Stored items:
>>
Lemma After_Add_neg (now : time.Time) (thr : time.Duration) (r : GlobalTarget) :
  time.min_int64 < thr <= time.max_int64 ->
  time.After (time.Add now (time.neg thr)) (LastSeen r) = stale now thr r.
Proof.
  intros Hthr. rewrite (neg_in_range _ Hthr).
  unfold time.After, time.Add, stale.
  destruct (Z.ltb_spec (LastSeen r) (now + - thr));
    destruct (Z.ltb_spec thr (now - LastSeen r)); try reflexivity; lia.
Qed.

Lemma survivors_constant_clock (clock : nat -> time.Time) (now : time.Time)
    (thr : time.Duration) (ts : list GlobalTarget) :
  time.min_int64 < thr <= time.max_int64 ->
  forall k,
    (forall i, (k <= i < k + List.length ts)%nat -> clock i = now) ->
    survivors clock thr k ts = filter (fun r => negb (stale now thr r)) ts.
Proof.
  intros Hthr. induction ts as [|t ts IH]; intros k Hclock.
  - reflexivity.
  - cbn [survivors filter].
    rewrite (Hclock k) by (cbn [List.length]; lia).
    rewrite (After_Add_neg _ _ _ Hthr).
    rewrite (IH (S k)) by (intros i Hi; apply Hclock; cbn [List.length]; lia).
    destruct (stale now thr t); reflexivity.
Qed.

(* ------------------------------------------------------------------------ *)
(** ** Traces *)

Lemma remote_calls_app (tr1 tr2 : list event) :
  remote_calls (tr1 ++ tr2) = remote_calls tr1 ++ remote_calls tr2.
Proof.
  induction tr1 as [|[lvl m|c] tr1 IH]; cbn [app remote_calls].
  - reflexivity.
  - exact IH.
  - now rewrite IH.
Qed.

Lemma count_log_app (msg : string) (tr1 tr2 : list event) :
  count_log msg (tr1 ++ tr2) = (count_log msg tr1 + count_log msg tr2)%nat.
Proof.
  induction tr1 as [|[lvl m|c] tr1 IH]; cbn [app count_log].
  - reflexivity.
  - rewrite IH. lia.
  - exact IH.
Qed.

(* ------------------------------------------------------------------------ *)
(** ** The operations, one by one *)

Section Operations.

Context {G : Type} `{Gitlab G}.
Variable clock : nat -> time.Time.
<<
Action item: Transcribe the entries above word for word, from the first line through the line containing "intros Hthr. rewrite (neg_in_range _ Hthr).", and nothing else.

Exercise answer:
Lemma After_Add_neg (now : time.Time) (thr : time.Duration) (r : GlobalTarget) :
  time.min_int64 < thr <= time.max_int64 ->
  time.After (time.Add now (time.neg thr)) (LastSeen r) = stale now thr r.
Proof.
  intros Hthr. rewrite (neg_in_range _ Hthr).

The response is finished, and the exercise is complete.